The kind of mistake he makes – involving only those two rooks – suggests his representation is not just based on compressing his perception (these rooks are by no means the least salient or otherwise least memorable pieces), but is intrinsically driven by the value – along very similar lines, we argue, as action priors.

Subsequently, through a nice kind of serendipity – i.e., conversations with my colleague Matt Nolan, I have come to know about some phenomena associated with place cells as studied by neuroscientists. Apparently, there are open questions about how place cells seem to represent intended destination in goal directed maze tasks. The question we are now trying to figure out is – does the concept of action priors and this way of re-representing space give us a handle on how place cells behave as well?

I’ll give a talk on this topic at the upcoming Spatial Computation Workshop, abstract below.

Priors from learning over a lifetime and potential connections to place and grid cells
– Subramanian Ramamoorthy (joint work with Benjamin Rosman)

An agent tasked with solving a number of different decision making problems in similar environments has an opportunity to learn over a longer timescale than each individual task. Through examining solutions to different tasks, it can uncover behavioural invariances in the domain, by identifying actions to be prioritised in local contexts, invariant to task details. This information has the effect of greatly increasing the speed of solving new problems. We formalise this notion as action priors, defined as distributions over the action space, conditioned on environment state, and show how these can be learnt from a set of value functions.
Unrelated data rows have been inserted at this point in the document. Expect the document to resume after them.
Definition is_provider_required (s : Store) (who : AccountId) : bool := negb (consumers (info s who) =? 0).
Definition can_dec_provider (s : Store) (who : AccountId) : bool :=
  (consumers (info s who) =? 0) || (1 <? providers (info s who)).
Definition can_inc_consumer (max_consumers : Z) (s : Store) (who : AccountId) : bool :=
  (0 <? providers (info s who)) && (consumers (info s who) <? max_consumers).

Definition inc_account_nonce (who : AccountId) : Run unit :=
  let! a := account_get who in account_put who (set_nonce (wrapping_add 32 (nonce a) 1) a).

(** ** [StoredMap] for the system account *)

Definition is_providing (d : AccountData) : bool := negb (bool_decide (d = default_data)).

(** [<System as StoredMap>::get] *)
Definition stored_get (s : Store) (who : AccountId) : AccountData := data (info s who).

(** The part of [try_mutate_exists] after the closure has run: [some_data] is the value the
    closure left. *)
Definition store_data (who : AccountId) (was_providing : bool) (some_data : option AccountData) : Run unit :=
  let write := let! a := account_get who in account_put who (set_data (default default_data some_data) a) in
  match was_providing, some_data with
  | false, Some _ => do! inc_providers who in write
  | true, None =>
    let! st := dec_providers who in
    match st with Reaped => ret tt | Exists_ => write end
  | false, None => ret tt
  | true, Some _ => write
  end.

(** [<System as StoredMap>::try_mutate_exists]; the closure receives the optional value and
    returns its result and the value it leaves.  When the provider reference cannot be given up
    the closure's result is dropped on the way out. *)
Definition try_mutate_exists {R} `{Drop R} (who : AccountId) (f : option AccountData → Run (R * option AccountData)) : Run R :=
  let! account := account_get who in
  let was_providing := is_providing (data account) in
  let! ' (result, some_data) := f (if was_providing then Some (data account) else None) in
  let! st := attempt (store_data who was_providing some_data) in
  match st with
  | inl _ => ret result
  | inr e => do! drop_value result in throw e
  end.

(** [StoredMap::mutate], [StoredMap::insert] *)
Definition stored_mutate {R} `{Drop R} (who : AccountId) (f : AccountData → Run (R * AccountData)) : Run R :=
  try_mutate_exists who (λ maybe_account,
    let! ' (r, account) := f (default default_data maybe_account) in
    ret (r, Some account)).
Definition stored_insert (who : AccountId) (t : AccountData) : Run unit :=
  stored_mutate who (λ _, ret (tt, t)).

(** ** Frame lemmas *)

Create HintDb sys.

(** Everything in the store but the accounts, the event log and the balances; everything but
    the accounts and the event log. *)
Definition others (s : Store) :=
  (indices s, vesting s, ipfs s, know s, market s, (offchain_index s, offchain_db s, capabilities s), (Number (sys s), ExecutionPhase (sys s))).
Definition rest (s : Store) := (bal s, others s).

Lemma accounts_deposit e s : accounts (deposit e s) = accounts s.
Proof. unfold accounts, deposit, deposit_event_in. simpl. by repeat case_match. Qed.

Lemma rest_deposit e s : rest (deposit e s) = rest s.
Proof. unfold rest, others, deposit, deposit_event_in. simpl. by repeat case_match. Qed.

Lemma accounts_put who a s : accounts (put_account who a s) = <[who := a]> (accounts s).
Proof. done. Qed.

Lemma accounts_remove who s : accounts (remove_account who s) = delete who (accounts s).
Proof. done. Qed.

Lemma rest_put who a s : rest (put_account who a s) = rest s.
Proof. done. Qed.

Lemma rest_remove who s : rest (remove_account who s) = rest s.
Proof. done. Qed.

Lemma info_put_eq who a s : info (put_account who a s) who = a.
Proof. unfold info. by rewrite accounts_put, lookup_insert_eq. Qed.

Lemma info_deposit e s who : info (deposit e s) who = info s who.
Proof. unfold info. by rewrite accounts_deposit. Qed.

Lemma rest_bal s s' : rest s' = rest s → bal s' = bal s.
Proof. unfold rest. congruence. Qed.

Lemma rest_others s s' : rest s' = rest s → others s' = others s.
Proof. unfold rest. congruence. Qed.

#[export] Hint Rewrite accounts_deposit rest_deposit accounts_put accounts_remove rest_put rest_remove
  info_put_eq info_deposit : sys.

Ltac sys_simpl := repeat (progress (autorewrite with sys in *; simpl in * )).

(** Split a monadic run that is known to return. *)
Ltac step_inv H :=
  lazymatch type of H with
  | bind _ _ _ = (Ok _, _) => apply bind_Ok in H as (? & ? & ? & ?)
  | ret _ _ = _ => unfold ret in H; simplify_eq
  | throw _ _ = _ => unfold throw in H; simplify_eq
  | gets _ _ = _ => unfold gets in H; simplify_eq
  | modify _ _ = _ => unfold modify in H; simplify_eq
  end.

(** ** Reference-count invariant *)

(** The counters are [u32]s, and an account with consumers has a provider. *)
Record refs_ok (i : AccountInfo) : Prop := {
  providers_u32 : is_u32 (providers i);
  consumers_u32 : is_u32 (consumers i);
  sufficients_u32 : is_u32 (sufficients i);
  consumers_provided : 0 < consumers i → 1 <= providers i }.

(** An account whose data is not the default is kept alive by a provider reference. *)
Definition provided (i : AccountInfo) : Prop := is_providing (data i) = true → 1 <= providers i.

Definition refs_inv (s : Store) : Prop := map_Forall (λ _ i, refs_ok i) (accounts s).
Definition sys_ok (s : Store) : Prop := map_Forall (λ _ i, refs_ok i ∧ provided i) (accounts s).

Lemma sys_ok_refs s : sys_ok s → refs_inv s.
Proof. intros Hs k i Hi. by apply (Hs k i). Qed.

Lemma default_info_ok : refs_ok default_info ∧ provided default_info.
Proof. split; [split; unfold is_u, umax; simpl; lia|done]. Qed.

Lemma info_refs s who : refs_inv s → refs_ok (info s who).
Proof. intros Hs. unfold info. destruct (accounts s !! who) eqn:E; simpl; [by eapply Hs|apply default_info_ok]. Qed.

Lemma info_provided s who : sys_ok s → provided (info s who).
Proof. intros Hs. unfold info. destruct (accounts s !! who) eqn:E; simpl; [by eapply Hs|apply default_info_ok]. Qed.

Lemma refs_inv_insert s s' who i : refs_inv s → refs_ok i → accounts s' = <[who := i]> (accounts s) → refs_inv s'.
Proof. intros Hs Hi Ha. unfold refs_inv. rewrite Ha. by apply map_Forall_insert_2. Qed.

Lemma refs_inv_delete s s' who : refs_inv s → accounts s' = delete who (accounts s) → refs_inv s'.
Proof. intros Hs Ha. unfold refs_inv. rewrite Ha. by apply map_Forall_delete. Qed.

(** An operation on [who] leaves the other accounts and the rest of the store alone. *)
Definition touches (who : AccountId) (s s' : Store) : Prop :=
  rest s' = rest s ∧ ∀ k, k ≠ who → accounts s' !! k = accounts s !! k.

Lemma touches_info who s s' k : touches who s s' → k ≠ who → info s' k = info s k.
Proof. intros [_ Ht] Hk. unfold info. by rewrite Ht. Qed.

Lemma touches_refl who s : touches who s s.
Proof. done. Qed.

Lemma touches_trans who s1 s2 s3 : touches who s1 s2 → touches who s2 s3 → touches who s1 s3.
Proof. intros [H1 H1'] [H2 H2']. split; [congruence|]. intros k Hk. by rewrite H2', H1'. Qed.

Lemma touches_put who a s : touches who s (put_account who a s).
Proof. split; [done|]. intros. sys_simpl. by rewrite lookup_insert_ne. Qed.

Lemma touches_remove who s : touches who s (remove_account who s).
Proof. split; [done|]. intros. sys_simpl. by rewrite lookup_delete_ne. Qed.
Applying action priors in the setting of reinforcement learning, using examples involving spatial navigation tasks, we show the benefits of this kind of bias over action selection during exploration. Aggressive use of action priors performs context based pruning of the available actions, thus reducing the complexity of lookahead during search. Additionally, we show how action priors over observation features, rather than states, provide further flexibility and generalisability, with the additional benefit of enabling feature selection.

An alternate interpretation to these priors is as a re-parameterisation of the domain within which the various tasks have been defined. In this sense, these prior distributions bear a resemblance to attributes, such as spatial distribution and firing patterns, of place cells. We conclude by discussing this connection using a variation of the above experiments.